Morphogenetic movements and specification of germ layers during gastrulation are key processes that establish the vertebrate body plan. Despite substantial research into the role of tissue mechanics during gastrulation and detailed characterisation of the molecular signalling networks controlling fate determination, the interplay of mechanical cues and biochemical signals during fate specification is poorly understood. Morphogens that activate Activin/Nodal/Smad2 signalling play a key role in mesoderm induction and axial patterning. We investigate the interplay between a single molecular input and a mechanical input using the well-established ex vivo system of Activin-induced explants of the mid-blastula X. laevis animal cap ectoderm.
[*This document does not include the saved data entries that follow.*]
(* ===== verification/Notifications.v ===== *)
(** * services/notifications.py, routers/notifications.py: the feed and its delivery

    A [desk] is the live connections with the world behind them, which holds the
    feed, and what was posted to push services.  The push service is a parameter
    ([WebPush], the answer of pywebpush).  [notify] runs as one step: its
    transactions are its own, and what the other handlers do while a post is on
    its way is left.  [deliver] runs the effects of the other handlers, which
    hold no texts: [wording] gives them. *)

From stdpp Require Import pretty strings gmap sorting.
From Stdlib Require Import Sorted.
From S2P Require Import Prelude Rounding PyNum Money Models Config RateLimit TelemetryStore.
From S2P Require Import World Hoare PyString PyJson Auth Commands Wallet Caps Pricing.
From S2P Require Import Reservations Lifecycle PushGuard Plugs Workspace RateRules Sockets.

(** [PushGone]: 404 or 410. *)
Inductive push_answer := PushTaken | PushGone | PushFailed.

Class WebPush := webpush : PushSubscription.t → Z → push_answer.

Section Notifications.
Context `{cfg : Config, env : Environment, cr : Crypto, sio : SocketIO, wp : WebPush}.
Implicit Types (uid now : Z).

Record desk := mkdesk {
  clients : live;
  (* endpoint and notification of each post *)
  posted : list (string * Z) }.

#[export] Instance eta_desk : Eta desk := fun r => mkdesk (clients r) (posted r).

Implicit Types (k : desk).

Definition office k : world := wld (clients k).
Definition feed k : gmap Z Notification.t := notifications (com (office k)).
Definition next_note k : Z := next_id (com (office k)).

(** Run on the connections; in a transaction of its own. *)
Definition on_clients {A} (m : S A) k : desk := k <| clients := (m (clients k)).2 |>.
Definition writes (f : db → db) k : desk := on_clients (in_db (modify f;; commit)) k.

(** ** Web push *)

Definition VAPID_PRIVATE_KEY : string := getenv_or "VAPID_PRIVATE_KEY" "".
Definition push_enabled : bool := negb (String.eqb VAPID_PRIVATE_KEY "").

(** Whether the subscription is gone; an unsafe endpoint is not posted to. *)
Definition send_one_push (sub : PushSubscription.t) (n : Z) k : bool * desk :=
  if negb (is_safe_push_endpoint (PushSubscription.endpoint sub)) then (false, k)
  else
    (match webpush sub n with PushGone => true | _ => false end,
     k <| posted ::= (λ l, l ++ [(PushSubscription.endpoint sub, n)]) |>).

Fixpoint send_pushes (subs : list (Z * PushSubscription.t)) (n : Z) k : list Z * desk :=
  match subs with
  | [] => ([], k)
  | (i, sub) :: subs =>
      let '(gone, k) := send_one_push sub n k in
      let '(dead, k) := send_pushes subs n k in
      (if gone then i :: dead else dead, k)
  end.

Definition push_to_user uid (n : Z) k : desk :=
  if negb push_enabled then k
  else
    let subs := select (λ _ s, PushSubscription.user_id s =? uid) (push_subscriptions (com (office k))) in
    let '(dead, k) := send_pushes subs n k in
    match dead with
    | [] => k
    | _ => writes (λ d, d <| push_subscriptions ::= delete_where (λ i _, bool_decide (i ∈ dead)) |>) k
    end.

(** ** notify *)

Definition refers {A} (m : gmap Z A) (o : option Z) : bool :=
  match o with Some i => bool_decide (is_Some (m !! i)) | None => true end.

(** The foreign keys of the row. *)
Definition storable uid (plug_id session_id : option Z) (d : db) : bool :=
  bool_decide (is_Some (users d !! uid)) && refers (plugs d) plug_id && refers (sessions d) session_id.

Definition note_of uid (type title body severity : string) (plug_id session_id : option Z) now
    : Notification.t :=
  Notification.mk uid (str_take 32 type) (str_take 16 severity)
    (str_take 120 title) (str_take 500 body) plug_id session_id false now.

Definition with_note (x : Notification.t) (d : db) : db :=
  d <| notifications ::= <[next_id d := x]> |> <| next_id ::= Z.succ |>.

(** [None] when the row was not stored: nothing else is tried then. *)
Definition notify uid (type title body severity : string) (plug_id session_id : option Z) now k
    : option Z * desk :=
  if storable uid plug_id session_id (com (office k)) then
    let n := next_note k in
    let note := note_of uid type title body severity plug_id session_id now in
    let k := writes (with_note note) k in
    let k := on_clients (emit_notification uid (Notification.type note)) k in
    (Some n, push_to_user uid n k)
  else (None, k).

(** ** The routes *)

Definition unread_of uid (x : Notification.t) : bool :=
  (Notification.user_id x =? uid) && negb (Notification.read x).

Definition feed_filter uid (unread_only : bool) (x : Notification.t) : bool :=
  (Notification.user_id x =? uid) && (negb unread_only || negb (Notification.read x)).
Activin alone induces mesoderm to form a complex elongating tissue with axial patterning, making this system similar to gastruloids generated in other model organisms. We observed an increase in the expression of dorsal mesoderm markers, such as chordin and goosecoid, and loss of elongation, in Activin-induced explants that were mechanically stimulated through uniaxial compression during the induction period. In addition, head mesoderm specific markers, including cerberus 1, were also increased. We show that mechanical stimulation leads to an increase in nuclear β-catenin activity. Activation of β-catenin signalling is sufficient to induce head Organiser gene expression. Furthermore, inhibition of β-catenin is sufficient to rescue the effect of compression on an early Wnt-signalling response gene siamois. Taken together these observations support the role of mechanical stimulation in modulating Activin-dependent mesoderm induction in favour of head Organiser formation. Given the conserved role of β-catenin in the dorsal specification and the dynamic morphogenetic movements of dorsal gastrula regions, mechanics-dependent Organiser induction may be found in other vertebrate species. Finally, the finding that mechanical cues affect β-catenin-dependent axial specification can be applied in the future development of more biologically relevant and robust synthetic organoid systems.